The data: Begin
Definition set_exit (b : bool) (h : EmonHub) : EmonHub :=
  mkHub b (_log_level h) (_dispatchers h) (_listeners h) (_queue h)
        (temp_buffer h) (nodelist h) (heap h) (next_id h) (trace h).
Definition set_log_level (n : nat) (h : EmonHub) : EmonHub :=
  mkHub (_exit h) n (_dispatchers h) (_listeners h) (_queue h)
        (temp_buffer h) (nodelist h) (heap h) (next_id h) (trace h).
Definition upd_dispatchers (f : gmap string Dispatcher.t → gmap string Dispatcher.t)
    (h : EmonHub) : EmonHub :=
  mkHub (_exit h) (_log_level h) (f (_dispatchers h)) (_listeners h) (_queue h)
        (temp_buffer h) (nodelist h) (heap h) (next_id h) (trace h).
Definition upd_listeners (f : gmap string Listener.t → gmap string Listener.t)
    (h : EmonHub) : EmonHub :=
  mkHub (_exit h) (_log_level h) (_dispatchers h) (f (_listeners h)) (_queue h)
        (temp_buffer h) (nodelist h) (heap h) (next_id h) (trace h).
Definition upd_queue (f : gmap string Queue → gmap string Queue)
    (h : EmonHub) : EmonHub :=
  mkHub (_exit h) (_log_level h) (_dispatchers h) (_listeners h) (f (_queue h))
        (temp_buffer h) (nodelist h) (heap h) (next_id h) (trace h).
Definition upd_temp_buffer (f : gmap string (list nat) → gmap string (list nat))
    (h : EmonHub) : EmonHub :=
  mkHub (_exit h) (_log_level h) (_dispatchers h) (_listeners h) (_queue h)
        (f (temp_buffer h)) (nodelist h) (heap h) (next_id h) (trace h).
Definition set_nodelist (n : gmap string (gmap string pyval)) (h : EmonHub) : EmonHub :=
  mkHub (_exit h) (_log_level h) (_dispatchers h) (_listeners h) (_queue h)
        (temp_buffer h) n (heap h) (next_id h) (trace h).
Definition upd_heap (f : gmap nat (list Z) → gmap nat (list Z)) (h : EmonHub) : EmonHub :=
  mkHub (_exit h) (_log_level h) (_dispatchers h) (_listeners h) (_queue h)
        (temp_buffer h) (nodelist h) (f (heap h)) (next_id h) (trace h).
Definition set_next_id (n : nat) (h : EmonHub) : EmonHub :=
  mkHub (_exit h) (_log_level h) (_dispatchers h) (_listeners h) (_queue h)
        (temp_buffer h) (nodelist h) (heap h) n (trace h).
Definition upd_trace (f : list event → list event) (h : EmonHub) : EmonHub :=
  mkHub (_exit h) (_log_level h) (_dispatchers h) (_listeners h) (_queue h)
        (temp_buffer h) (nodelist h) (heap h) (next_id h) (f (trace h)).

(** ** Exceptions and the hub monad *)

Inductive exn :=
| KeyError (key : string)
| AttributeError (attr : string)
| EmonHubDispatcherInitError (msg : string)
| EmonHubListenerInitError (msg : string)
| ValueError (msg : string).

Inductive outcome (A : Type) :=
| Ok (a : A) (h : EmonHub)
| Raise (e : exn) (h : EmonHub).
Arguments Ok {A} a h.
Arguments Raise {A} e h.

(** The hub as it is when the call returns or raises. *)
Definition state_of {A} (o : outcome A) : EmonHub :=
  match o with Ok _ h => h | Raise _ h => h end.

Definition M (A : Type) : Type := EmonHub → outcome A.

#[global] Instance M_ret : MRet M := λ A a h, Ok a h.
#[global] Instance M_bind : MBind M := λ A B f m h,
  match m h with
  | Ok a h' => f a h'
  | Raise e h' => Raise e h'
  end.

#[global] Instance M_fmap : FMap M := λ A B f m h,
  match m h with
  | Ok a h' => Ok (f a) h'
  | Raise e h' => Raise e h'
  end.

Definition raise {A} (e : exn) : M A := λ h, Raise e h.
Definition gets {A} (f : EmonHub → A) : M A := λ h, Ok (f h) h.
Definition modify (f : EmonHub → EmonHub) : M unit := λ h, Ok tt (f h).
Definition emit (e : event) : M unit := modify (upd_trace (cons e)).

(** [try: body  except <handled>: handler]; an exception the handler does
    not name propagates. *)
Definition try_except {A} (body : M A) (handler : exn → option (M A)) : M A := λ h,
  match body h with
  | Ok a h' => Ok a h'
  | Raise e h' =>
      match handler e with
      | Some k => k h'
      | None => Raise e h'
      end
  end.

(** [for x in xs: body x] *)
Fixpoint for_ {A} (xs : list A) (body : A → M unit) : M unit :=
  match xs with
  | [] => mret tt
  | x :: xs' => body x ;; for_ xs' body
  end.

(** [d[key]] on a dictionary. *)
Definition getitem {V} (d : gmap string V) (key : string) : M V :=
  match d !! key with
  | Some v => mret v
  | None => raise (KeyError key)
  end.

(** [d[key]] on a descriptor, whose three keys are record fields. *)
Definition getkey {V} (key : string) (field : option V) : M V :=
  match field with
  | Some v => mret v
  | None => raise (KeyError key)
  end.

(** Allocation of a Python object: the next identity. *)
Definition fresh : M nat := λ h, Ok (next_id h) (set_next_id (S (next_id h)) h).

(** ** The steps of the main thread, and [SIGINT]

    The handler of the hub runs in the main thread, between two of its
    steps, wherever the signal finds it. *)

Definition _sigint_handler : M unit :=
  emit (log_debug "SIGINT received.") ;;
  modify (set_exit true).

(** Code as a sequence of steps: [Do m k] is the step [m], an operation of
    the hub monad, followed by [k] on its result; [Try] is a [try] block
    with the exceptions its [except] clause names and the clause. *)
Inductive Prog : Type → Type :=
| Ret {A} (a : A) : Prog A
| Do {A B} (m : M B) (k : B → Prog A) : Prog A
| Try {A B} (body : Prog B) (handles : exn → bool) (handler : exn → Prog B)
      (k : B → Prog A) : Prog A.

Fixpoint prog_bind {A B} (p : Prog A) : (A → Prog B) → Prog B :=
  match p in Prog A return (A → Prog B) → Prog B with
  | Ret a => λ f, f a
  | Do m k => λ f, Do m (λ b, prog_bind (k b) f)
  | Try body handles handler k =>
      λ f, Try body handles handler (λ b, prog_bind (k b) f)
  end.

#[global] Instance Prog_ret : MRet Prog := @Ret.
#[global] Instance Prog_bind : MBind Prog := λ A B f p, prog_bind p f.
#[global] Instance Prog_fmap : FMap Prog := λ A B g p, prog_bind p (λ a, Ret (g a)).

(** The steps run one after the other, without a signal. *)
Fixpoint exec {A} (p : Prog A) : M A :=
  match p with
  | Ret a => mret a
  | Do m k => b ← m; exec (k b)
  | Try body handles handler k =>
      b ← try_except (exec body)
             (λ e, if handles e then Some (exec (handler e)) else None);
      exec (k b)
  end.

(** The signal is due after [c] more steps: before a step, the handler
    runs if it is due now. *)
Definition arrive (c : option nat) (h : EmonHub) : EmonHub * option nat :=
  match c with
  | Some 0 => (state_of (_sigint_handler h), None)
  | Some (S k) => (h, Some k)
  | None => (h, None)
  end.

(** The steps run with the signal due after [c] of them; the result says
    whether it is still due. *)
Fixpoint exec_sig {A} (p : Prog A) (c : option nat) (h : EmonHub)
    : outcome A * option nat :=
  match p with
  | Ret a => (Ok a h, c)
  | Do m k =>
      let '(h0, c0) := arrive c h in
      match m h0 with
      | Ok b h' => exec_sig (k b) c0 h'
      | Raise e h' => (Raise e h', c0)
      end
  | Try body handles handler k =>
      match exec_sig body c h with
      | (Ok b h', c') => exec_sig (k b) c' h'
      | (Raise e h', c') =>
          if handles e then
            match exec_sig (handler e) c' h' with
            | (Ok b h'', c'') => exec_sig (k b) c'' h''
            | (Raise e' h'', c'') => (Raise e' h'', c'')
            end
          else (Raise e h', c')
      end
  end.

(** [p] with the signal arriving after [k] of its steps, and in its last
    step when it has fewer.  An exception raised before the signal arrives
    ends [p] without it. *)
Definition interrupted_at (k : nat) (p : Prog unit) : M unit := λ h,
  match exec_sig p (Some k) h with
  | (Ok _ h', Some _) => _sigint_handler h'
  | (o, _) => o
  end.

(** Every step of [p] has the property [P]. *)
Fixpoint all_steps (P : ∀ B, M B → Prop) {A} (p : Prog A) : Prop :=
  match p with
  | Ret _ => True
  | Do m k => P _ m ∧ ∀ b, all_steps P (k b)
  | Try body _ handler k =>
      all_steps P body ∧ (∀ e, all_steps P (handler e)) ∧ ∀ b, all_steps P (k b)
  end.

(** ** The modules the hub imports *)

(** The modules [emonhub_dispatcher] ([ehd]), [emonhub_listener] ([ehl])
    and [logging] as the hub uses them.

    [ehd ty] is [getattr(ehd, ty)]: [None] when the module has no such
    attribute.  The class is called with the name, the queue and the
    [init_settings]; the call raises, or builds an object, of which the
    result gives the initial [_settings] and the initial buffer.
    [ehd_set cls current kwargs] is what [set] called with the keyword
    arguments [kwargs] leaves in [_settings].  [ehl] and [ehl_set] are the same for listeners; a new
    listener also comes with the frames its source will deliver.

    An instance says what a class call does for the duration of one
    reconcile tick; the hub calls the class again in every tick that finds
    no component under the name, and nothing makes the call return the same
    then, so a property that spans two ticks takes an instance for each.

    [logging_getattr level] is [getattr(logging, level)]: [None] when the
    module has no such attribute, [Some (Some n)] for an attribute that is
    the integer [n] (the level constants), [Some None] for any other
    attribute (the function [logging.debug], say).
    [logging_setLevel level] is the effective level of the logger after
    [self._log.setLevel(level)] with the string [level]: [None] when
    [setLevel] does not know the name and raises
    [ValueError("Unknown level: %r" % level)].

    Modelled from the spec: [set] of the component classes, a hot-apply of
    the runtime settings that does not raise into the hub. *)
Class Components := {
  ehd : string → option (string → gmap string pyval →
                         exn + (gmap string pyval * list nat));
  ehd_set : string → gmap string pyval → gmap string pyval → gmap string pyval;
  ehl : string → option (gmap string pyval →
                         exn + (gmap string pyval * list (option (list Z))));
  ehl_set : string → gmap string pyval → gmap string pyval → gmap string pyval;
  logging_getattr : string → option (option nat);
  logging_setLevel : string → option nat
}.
The data: End
• [Work instructions]: Determine the number of lines in the preceding data that contain the word "main". Reply with that number only.

• [Response area]: 2